I'm not sure how to pass in the information in the $hashref to
make_sorter. Advice would be greatly appreciated.

TIA,
-jp

Code:
#!/usr/bin/perl

use strict;
use warnings;

print "id\tmode\tmax\n";
while ( my $hashref = fetchrow_hashref() ) {
my $id = $hashref->{id};

# mode = col number with greatest count
my $mode = ( map { $_->[0] }
sort { $b->[1] <=> $a->[1] }
map { [ $_, $hashref->{"col$_"} ] } 1..5 )[0];

# max = highest col number with any count
my $max = ( sort { $b <=> $a }
map { $_ if $hashref->{"col$_"} > 0 } 1..5 )[0];

$max = 1 if $max eq ''; #all zeros

print "$id\t$mode\t$max\n";
}

{ my @columns;

sub fetchrow_hashref {

# silence warning that $line may be equal to 0 below
no warnings 'misc';
my $line = or return;

if ( $. == 1 ) {
@columns = split ' ', substr $line, 1;
return fetchrow_hashref();
}

my %hash;
@hash{ @columns } = split ' ', $line;

return \%hash;
} }

__DATA__
#id col1 col2 col3 col4 col5
1 2 8 8 0 0
2 5 0 0 0 0
3 3 2 8 2 5
4 4 3 8 2 0
5 5 7 7 0 0
6 9 5 6 0 0
7 6 4 5 7 0
8 2 3 0 0 0
9 9 2 3 3 5
10 0 4 1 0 0
11 0 0 0 0 0
12 1 1 1 1 1

Output:
id mode max
1 2 3
2 1 1
3 3 5
4 3 4
5 2 3
6 1 3
7 4 4
8 2 2
9 1 5
10 2 3
11 1 1
12 1 5

Re: Accomodate for poor db design using Sort::Maker?

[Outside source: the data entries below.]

Lemma shr_1_spec r :
  0 <= shr_m r ->
  shr_m (shr_1 r) = shr_m r / 2 /\
  inexact (shr_1 r) = inexact r || negb (shr_m r mod 2 =? 0).
Proof.
  destruct r as [m rb sb]. unfold inexact. simpl shr_m. intros Hm.
  destruct m as [|[p|p|]|p]; try lia; cbn [shr_1 shr_m shr_r shr_s].
  - split; [reflexivity|]. simpl. now rewrite orb_false_r.
  - split.
    + rewrite Pos2Z.inj_xI. apply (Z.div_unique _ _ _ 1); lia.
    + rewrite Pos2Z.inj_xI.
      replace ((2 * Z.pos p + 1) mod 2) with 1
        by (apply (Z.mod_unique _ _ (Zpos p)); lia).
      simpl. now rewrite orb_true_r.
  - split.
    + rewrite Pos2Z.inj_xO. apply (Z.div_unique _ _ _ 0); lia.
    + rewrite Pos2Z.inj_xO.
      replace ((2 * Z.pos p) mod 2) with 0
        by (apply (Z.mod_unique _ _ (Zpos p)); lia).
      simpl. now rewrite orb_false_r.
  - split; [reflexivity|]. simpl. now rewrite orb_true_r.
Qed.

Lemma shr_iter_spec n : forall r,
  0 <= shr_m r ->
  0 <= shr_m (Nat.iter n shr_1 r) /\
  shr_m (Nat.iter n shr_1 r) = shr_m r / 2 ^ Z.of_nat n /\
  inexact (Nat.iter n shr_1 r) =
    inexact r || negb (shr_m r mod 2 ^ Z.of_nat n =? 0).
Proof.
  induction n as [|n IH]; intros r Hr.
  - simpl Nat.iter. change (2 ^ Z.of_nat 0) with 1.
    rewrite Z.div_1_r, Z.mod_1_r. simpl. now rewrite orb_false_r.
  - rewrite Nat.iter_succ_r.
    destruct (shr_1_spec r Hr) as [Hm1 Hi1].
    assert (H1 : 0 <= shr_m (shr_1 r)) by (rewrite Hm1; apply Z.div_pos; lia).
    destruct (IH (shr_1 r) H1) as (Hpos & Hm & Hi).
    split; [exact Hpos|].
    assert (Hpow : 2 ^ Z.of_nat (S n) = 2 * 2 ^ Z.of_nat n).
    { rewrite Nat2Z.inj_succ. apply Z.pow_succ_r. lia. }
    assert (Hp : 0 < 2 ^ Z.of_nat n) by (apply Z.pow_pos_nonneg; lia).
    split.
    + rewrite Hm, Hm1, Hpow. apply Z.div_div; lia.
    + rewrite Hi, Hi1, Hm1, Hpow, <- orb_assoc. f_equal.
      rewrite Z.rem_mul_r by lia.
      destruct (Z.eqb_spec (shr_m r mod 2) 0) as [E0|E0];
        destruct (Z.eqb_spec ((shr_m r / 2) mod 2 ^ Z.of_nat n) 0) as [E1|E1];
        cbn [negb orb]; symmetry.
      * apply negb_false_iff, Z.eqb_eq. rewrite E0, E1. lia.
      * apply negb_true_iff, Z.eqb_neq.
        pose proof (Z.mod_pos_bound (shr_m r / 2) (2 ^ Z.of_nat n) Hp). lia.
      * apply negb_true_iff, Z.eqb_neq.
        pose proof (Z.mod_pos_bound (shr_m r) 2 ltac:(lia)).
        pose proof (Z.mod_pos_bound (shr_m r / 2) (2 ^ Z.of_nat n) Hp). lia.
      * apply negb_true_iff, Z.eqb_neq.
        pose proof (Z.mod_pos_bound (shr_m r) 2 ltac:(lia)).
        pose proof (Z.mod_pos_bound (shr_m r / 2) (2 ^ Z.of_nat n) Hp). lia.
Qed.

(** [shr] divides the mantissa by a power of two and keeps track of
    whether the division was exact. *)
Lemma shr_spec r e n :
  0 <= shr_m r ->
  let k := Z.max 0 n in
  0 <= shr_m (fst (shr r e n)) /\
  shr_m (fst (shr r e n)) = shr_m r / 2 ^ k /\
  inexact (fst (shr r e n)) = inexact r || negb (shr_m r mod 2 ^ k =? 0) /\
  snd (shr r e n) = e + k.
Proof.
  intros Hr k. unfold shr.
  destruct n as [|p|p]; simpl fst; simpl snd; subst k.
  - change (Z.max 0 0) with 0. change (2 ^ 0) with 1.
    rewrite Z.div_1_r, Z.mod_1_r. simpl. rewrite orb_false_r. repeat split; lia.
  - rewrite iter_pos_nat.
    destruct (shr_iter_spec (Pos.to_nat p) r Hr) as (H0 & Hm & Hi).
    rewrite positive_nat_Z in Hm, Hi.
    replace (Z.max 0 (Z.pos p)) with (Z.pos p) by lia.
    repeat split; assumption.
  - replace (Z.max 0 (Z.neg p)) with 0 by lia. change (2 ^ 0) with 1.
    rewrite Z.div_1_r, Z.mod_1_r. simpl. rewrite orb_false_r. repeat split; lia.
Qed.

am 09.12.2006 18:05:12 von someone

DJ Stunks wrote:
> Hi all, topical question here regarding Sort::Maker
>
> I have a poorly designed db table over which I have no control. The
> data isn't normalized but for each row I'd like to return the column
> numbers which have the highest number of counts, and the highest column
> number with any counts at all. I refer to these values as mode and max
> respectively, but please refer to my code and it's output below for a
> better understanding. (I have provided sample input data and mimicked
> the fetchrow_hashref function provided by DBI)
>
> Both sorts seem klunky, and after the discussion about the efficiency
> gains given by Sort::Maker in another thread I'd like to take advantage
> if I can (the sorts must be performed for each row returned by the
> database).
>
> I'm not sure how to pass in the information in the $hashref to
> make_sorter. Advice would be greatly appreciated.
>
> TIA,
> -jp
>
> Code:
> #!/usr/bin/perl
>
> use strict;
> use warnings;
>
> print "id\tmode\tmax\n";
> while ( my $hashref = fetchrow_hashref() ) {
> my $id = $hashref->{id};
>
> # mode = col number with greatest count
> my $mode = ( map { $_->[0] }
> sort { $b->[1] <=> $a->[1] }
> map { [ $_, $hashref->{"col$_"} ] } 1..5 )[0];
>
> # max = highest col number with any count
> my $max = ( sort { $b <=> $a }
> map { $_ if $hashref->{"col$_"} > 0 } 1..5 )[0];
>
> $max = 1 if $max eq ''; #all zeros


If you want efficiency then you should just use loops instead of sorting:


my ( $mode, $curr ) = ( 1, 0 );
for ( 1 .. 5 ) {
if ( $hashref->{ "col$_" } > $curr ) {
$curr = $hashref->{ "col$_" };
$mode = $_;
}
}

my $max = 1;
for ( reverse 1 .. 5 ) {
if ( $hashref->{ "col$_" } > 0 ) {
$max = $_;
last;
}
}



John
--
Perl isn't a toolbox, but a small machine shop where you can special-order
certain sorts of tools at low cost and in short order. -- Larry Wall

Re: Accomodate for poor db design using Sort::Maker?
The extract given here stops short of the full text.